We use CESM to study sea ice - ice sheet interactions over Antarctica, assess the impact of ice sheet mass loss to oceanic circulations, and to estimate regional sea level rise. And much more!
In this work, we aim to map the Antarctic Ice Sheet (AIS) surface mass balance (SMB) at an unprecedentedly high resolution (1 km), using a unique combination of elevation data derived from radar and laser altimetry (CryoSat-2 and ICESat-2), atmospheric reanalyses, and IceBridge radar data. A remaining challenge, however, is in partitioning these elevation changes into ice-dynamical and surface-induced processes, complicating the inversion from elevation (volume) to mass changes, the latter of which ultimately determine the ice sheet’s contribution to sea level change. The surface mass balance, one of the major components of surface-induced elevation change, can be mapped in space and time using atmospheric reanalyses, which are models that assimilate observational data. State-of-the-art atmospheric reanalyses, currently working at grid resolutions of approximately 50 to 100 km, provide a realistic picture of large-scale Antarctic SMB. At this scale, SMB is predominantly driven by precipitation, the spatial patterns of which are mostly determined by large-scale orography that is well resolved by climate models. In contrast, unresolved fine-scale topography causes wind-driven redistribution and sublimation of snow that significantly affects SMB at length scales smaller than the model grid size (so-called sub-grid drifting snow processes), but larger than the small-scale and highly mobile drifts and sastrugi that are not considered here. These subtle topographic variations of a few meters can span hundreds of meters to a few kilometers and can lead to SMB variations of a factor of six. We propose to map Antarctic ice sheet surface topography at sub-grid resolution (~1 km) by combining ICESat-2 laser and CryoSat-2 radar altimetry data. In conjunction with this new elevation model, surface winds and climate simulated by NASA’s MERRA-2 reanalysis will provide the input for a snow redistribution model (SnowModel) that simulates SMB at the elevation model scale. The results will be evaluated and refined using Operation Ice Bridge snow radar derived SMB and ICESat-2 drifting snow frequency.
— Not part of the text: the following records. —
(** Every well-formed integer score is scanned to its value. *)
Lemma wellFormedInt_scanned s n : wellFormedInt s = Some n → Sscanf_d s = Some n.
Proof.
  destruct s as [|c rest]; [done|].
  unfold wellFormedInt, Sscanf_d, scanInt.
  destruct (isSign c) eqn:Hsign.
  - destruct (sign_not_blank c Hsign) as [Hnl Hsp].
    simpl. rewrite Hnl, Hsp, Hsign. by destruct (allDigits rest).
  - destruct (allDigits (String c rest)) eqn:Hall; [|done].
    assert (isDigit c = true) as Hd
      by (simpl in Hall; by apply andb_true_iff in Hall as [? _]).
    destruct (digit_not_blank c Hd) as [Hnl Hsp].
    simpl skipSpace. rewrite Hnl, Hsp, Hsign. done.
Qed.

Lemma eqb_empty_false s : s ≠ "" → String.eqb s "" = false.
Proof. intros. by apply String.eqb_neq. Qed.

(** The handler reaches [UpdatePlayerScore] exactly when both query
    values are non-empty and the scanner returns a number. *)
Lemma HandleUpdate_accepts now r w score :
  queryGet "playerId" (Query r) ≠ "" →
  queryGet "score" (Query r) ≠ "" →
  Sscanf_d (queryGet "score" (Query r)) = Some score →
  HandleUpdate now r w
  = ({| StatusCode := StatusOK; Body := "" |},
     UpdatePlayerScore now (queryGet "playerId" (Query r)) score w).
Proof.
  intros Hid Hsc Hscan. unfold HandleUpdate.
  by rewrite (eqb_empty_false _ Hid), (eqb_empty_false _ Hsc), Hscan.
Qed.

Lemma HandleUpdate_rejects now r w :
  queryGet "playerId" (Query r) = ""
  ∨ queryGet "score" (Query r) = ""
  ∨ Sscanf_d (queryGet "score" (Query r)) = None →
  StatusCode (fst (HandleUpdate now r w)) = StatusBadRequest
  ∧ snd (HandleUpdate now r w) = w.
Proof.
  intros H. unfold HandleUpdate.
  destruct (String.eqb_spec (queryGet "playerId" (Query r)) "") as [Hid|Hid];
    [done|].
  destruct (String.eqb_spec (queryGet "score" (Query r)) "") as [Hsc|Hsc];
    [done|]. simpl.
  destruct H as [H|[H|H]]; [done|done|]. by rewrite H.
Qed.

(** A non-empty id with a well-formed integer score reaches the core. *)
Lemma HandleUpdate_wellFormed now r w score :
  queryGet "playerId" (Query r) ≠ "" →
  wellFormedInt (queryGet "score" (Query r)) = Some score →
  HandleUpdate now r w
  = ({| StatusCode := StatusOK; Body := "" |},
     UpdatePlayerScore now (queryGet "playerId" (Query r)) score w).
Proof.
  intros Hid Hwf. apply HandleUpdate_accepts; [done| |by apply wellFormedInt_scanned].
  intros Hempty. by rewrite Hempty in Hwf.
Qed.

End TransportFacts.

(** * The properties of the specification *)

(** C1. For every incoming map and every store state, [MergeState]
    replaces the local entry of an id exactly when the incoming map has an
    entry for it and the id is locally absent or the incoming timestamp is
    strictly greater than the local one; with an equal or smaller incoming
    timestamp the local entry stays as it is.  No entry is removed, an id
    that the incoming map does not mention keeps its entry, and nothing
    but the store changes. *)
Theorem C1_merge_rule (incomingMap : PlayerMapT) (w : World) (playerId : string) :
  store (MergeState incomingMap w) !! playerId
  = match incomingMap !! playerId with
    | None => store w !! playerId
    | Some incomingState =>
        match store w !! playerId with
        | None => Some incomingState
        | Some localState =>
            if Timestamp incomingState >? Timestamp localState
            then Some incomingState
            else Some localState
        end
    end
  ∧ dom (store w) ⊆ dom (store (MergeState incomingMap w))
  ∧ self (MergeState incomingMap w) = self w
  ∧ trace (MergeState incomingMap w) = trace w.
Proof.
  split; [|split; [|done]].
  - rewrite store_MergeState. apply mergeMaps_lookup.
  - intros k. rewrite !elem_of_dom, store_MergeState, mergeMaps_lookup.
    intros [l ->]. destruct (incomingMap !! k) as [i|]; simpl; [|eauto].
    destruct (_ >? _); eauto.
Qed.

(** C2, as stated: after any merge of any sequence of [Set] and [Merge]
    operations the store holds the maximum observed timestamp.  A [Set]
    whose clock value is behind a timestamp merged earlier refutes it:
    the write replaces the entry with the smaller timestamp, and a later
    merge that does not mention the id leaves it there. *)
Lemma C2_max_counterexample :
  let w0 := NewGameServer "node1" "localhost:8081" [] in
  let ops :=
    [ OpMerge {[ "alice"%string := {| Score := 1; Timestamp := 100 |} ]};
      OpSet 50 "alice" 2;
      OpMerge {[ "bob"%string := {| Score := 7; Timestamp := 60 |} ]} ] in
  store (run ops w0) !! "alice"%string = Some {| Score := 2; Timestamp := 50 |}
  ∧ {| Score := 1; Timestamp := 100 |} ∈ observed "alice" ops w0
  ∧ ¬ holdsMax "alice" (observed "alice" ops w0) (run ops w0).
Proof.
  intros w0 ops.
  assert (store (run ops w0) !! "alice"%string
          = Some {| Score := 2; Timestamp := 50 |}) as Hst by reflexivity.
  assert (observed "alice" ops w0
          = [ {| Score := 1; Timestamp := 100 |}; {| Score := 2; Timestamp := 50 |} ])
    as Hobs by reflexivity.
  split; [exact Hst|]. split; [rewrite Hobs; apply list_elem_of_here|].
  unfold holdsMax. rewrite Hst, Hobs. intros [_ Hmax].
  apply Forall_cons in Hmax as [Hle _]. simpl in Hle. lia.
Qed.

(** C2, amended.  For every sequence of [UpdatePlayerScore] and
    [MergeState] operations in which each [UpdatePlayerScore] stamps a
    clock value that is not behind the timestamp stored for the id it
    writes, after every operation (so after every merge) the stored
    timestamp of each id is the maximum timestamp observed for the id in
    the initial store, the local writes and the merged payloads so far,
    and the stored entry is an observed one carrying that maximum; an id
    for which nothing was observed has no entry. *)
Theorem C2_max_timestamp (ops : list Op) (w0 : World) (playerId : string) :
  clockAhead ops w0 = true →
  holdsMax playerId (observed playerId ops w0) (run ops w0).
Proof. apply run_holdsMax. Qed.

Lemma C2_max_timestamp_witness :
  let w0 := NewGameServer "node1" "localhost:8081" [] in
  let ops :=
    [ OpSet 50 "alice" 2;
      OpMerge {[ "alice"%string := {| Score := 1; Timestamp := 100 |} ]};
      OpSet 120 "alice" 3;
      OpMerge {[ "alice"%string := {| Score := 9; Timestamp := 110 |} ]} ] in
  clockAhead ops w0 = true
  ∧ holdsMax "alice" (observed "alice" ops w0) (run ops w0).
Proof.
  intros w0 ops.
  assert (clockAhead ops w0 = true) as Hclock by (vm_compute; reflexivity).
  split; [exact Hclock|].
  exact (C2_max_timestamp ops w0 "alice" Hclock).
Defined.

(** C3. For every id, score and prior store state, [UpdatePlayerScore]
    writes the entry made of the given score and of the clock value read
    during the call, whatever entry (with whatever timestamp) was there
    before and also when there was none; the other ids keep their
    entries. *)
Theorem C3_set_overwrites (now : Z) (playerId : string) (score : Z) (w : World) :
  store (UpdatePlayerScore now playerId score w) !! playerId
  = Some {| Score := score; Timestamp := now |}
  ∧ store (UpdatePlayerScore now playerId score w)
    = <[playerId := {| Score := score; Timestamp := now |}]> (store w)
  ∧ self (UpdatePlayerScore now playerId score w) = self w.
Proof.
  rewrite store_UpdatePlayerScore. by rewrite lookup_insert_eq.
Qed.

(** C4. [MergeState] is idempotent: merging the same payload a second
    time gives the state that the first merge gave. *)
Theorem C4_merge_idempotent (incomingMap : PlayerMapT) (w : World) :
  MergeState incomingMap (MergeState incomingMap w) = MergeState incomingMap w.
Proof.
  unfold MergeState at 1 3. rewrite store_MergeState, mergeMaps_idemp.
  unfold MergeState. apply set_store_twice.
Qed.

(** C5, as stated: the payloads applied in any order give the same final
    store.  Two payloads that carry the same timestamp with two different
    scores for one id refute it: the one merged first stays. *)
Lemma C5_order_counterexample :
  let w := NewGameServer "node1" "localhost:8081" [] in
  let p : PlayerMapT := {[ "alice"%string := {| Score := 1; Timestamp := 100 |} ]} in
  let q : PlayerMapT := {[ "alice"%string := {| Score := 2; Timestamp := 100 |} ]} in
  [p; q] ≡ₚ [q; p] ∧ mergeAll [p; q] w ≠ mergeAll [q; p] w.
Proof.
  intros w p q. split; [apply perm_swap|].
  intros H. apply (f_equal (λ w', store w' !! "alice"%string)) in H.
  vm_compute in H. discriminate.
Qed.

(** C5, amended.  For every store state and every list of payloads in
    which no id carries one timestamp with two different scores, applying
    [MergeState] with the payloads in any order yields the same final
    state. *)
Theorem C5_merge_order_irrelevant (payloads payloads' : list PlayerMapT) (w : World) :
  payloads ≡ₚ payloads' →
  tiesAgree payloads = true →
  mergeAll payloads w = mergeAll payloads' w.
Proof. apply mergeAll_perm. Qed.

Lemma C5_merge_order_irrelevant_witness :
  let w := UpdatePlayerScore 10 "alice" 5 (NewGameServer "node1" "localhost:8081" []) in
  let p : PlayerMapT := {[ "alice"%string := {| Score := 1; Timestamp := 100 |} ]} in
  let q : PlayerMapT :=
    <[ "bob"%string := {| Score := 4; Timestamp := 7 |} ]>
      {[ "alice"%string := {| Score := 2; Timestamp := 101 |} ]} in
  [p; q] ≡ₚ [q; p] ∧ tiesAgree [p; q] = true
  ∧ mergeAll [p; q] w = mergeAll [q; p] w.
Proof.
  intros w p q.
  assert ([p; q] ≡ₚ [q; p]) as Hperm by apply perm_swap.
  assert (tiesAgree [p; q] = true) as Hties by (vm_compute; reflexivity).
  split; [exact Hperm|]. split; [exact Hties|].
  exact (C5_merge_order_irrelevant [p; q] [q; p] w Hperm Hties).
Defined.

(** C6. [GetPlayerState] returns a map object of its own: it is not the
    object behind [gs.PlayerMap], it holds exactly the entries of the
    store at the time of the call, the call changes neither the store nor
    any other object that existed, and whatever sequence of
    [UpdatePlayerScore] and [MergeState] is applied to the store
    afterwards, the returned map still holds the entries it was returned
    with. *)
Theorem C6_snapshot_independent (w : World) (ops : list Op) :
  live w →
  let snap := fst (GetPlayerState w) in
  let w1 := snd (GetPlayerState w) in
  snap ≠ PlayerMap (self w1)
  ∧ load snap (heap w1) = store w
  ∧ store w1 = store w
  ∧ delete snap (heap w1) = heap w
  ∧ self w1 = self w
  ∧ trace w1 = trace w
  ∧ load snap (heap (run ops w1)) = store w.
Proof.
  intros Hlive snap w1.
  assert (heap w !! snap = None) as Hfresh by apply GetPlayerState_fresh.
  assert (snap ≠ PlayerMap (self w1)) as Hne.
  { intros Heq. destruct Hlive as [m Hm].
    change (self w1) with (self w) in Heq. rewrite <-Heq in Hm. congruence. }
  split; [done|]. split; [apply snapshot_contents|].
  split; [apply store_GetPlayerState|]. split.
  { subst w1. rewrite heap_GetPlayerState. by apply delete_insert_id. }
  split; [done|]. split; [done|].
  unfold load. rewrite heap_run_other by done.
  apply snapshot_contents.
Qed.

Lemma C6_snapshot_independent_witness :
  let w := UpdatePlayerScore 10 "alice" 100 (NewGameServer "node1" "localhost:8081" []) in
  let ops := [OpSet 20 "alice" 7; OpMerge {[ "bob"%string := mkPlayerState 3 30 ]}] in
  live w
  ∧ load (fst (GetPlayerState w)) (heap (run ops (snd (GetPlayerState w))))
    = store w.
Proof.
  intros w ops.
  assert (live w) as Hlive by (unfold live; vm_compute; eauto).
  split; [exact Hlive|].
  apply (C6_snapshot_independent w ops Hlive).
Defined.

(** C7. A tick of the gossip loop at which the peer list is empty leaves
    the world as it is: the store is unchanged, no random number is drawn
    to select a peer, nothing is posted and nothing is logged. *)
Theorem C7_empty_peers_tick_noop (t : Tick) (w : World) :
  Peers (self w) = [] → gossipTick t w = w.
Proof. intros Hnil. unfold gossipTick. by rewrite Hnil. Qed.

Lemma C7_empty_peers_tick_noop_witness :
  Peers (self (NewGameServer "node1" "localhost:8081" [])) = []
  ∧ gossipTick (mkTick 3 PostErr) (NewGameServer "node1" "localhost:8081" [])
    = NewGameServer "node1" "localhost:8081" [].
Proof.
  split; [reflexivity|].
  apply (C7_empty_peers_tick_noop (mkTick 3 PostErr)). reflexivity.
Defined.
Ice shelves are the gatekeepers of Antarctica: they control how much ice flows off the ice sheet and melts into the ocean. If ice shelves become unstable, they can break apart and invoke major ice loss from upstream glaciers. Previous research has shown that an efficient process to destabilize ice shelves is so-called hydrofracturing: the ponding of surface meltwater on the ice shelf surface deepens and widens crevasses, eventually up to the ice shelf bottom, and breaking up the ice shelf. That has happened on the warmest part of Antarctica, the Antarctic Pensinula, already in 1995 and 2002. We are wondering how sensitive other Antarctic ice shelves are to hydrofracturing, and how that might change in a future climate. During two field seasons we have collected weather and snow data to understand the climate of an ice shelf in East Antarctica in detail. These field data are complemented and put into a larger perspective by remote sensing and climate model analyses. Understand present and future hydrofractruing potential of Antarctic ice shelves will shed light on the magnitude and dynamics of the anticipated contribution of Antarctica to future sea level rise.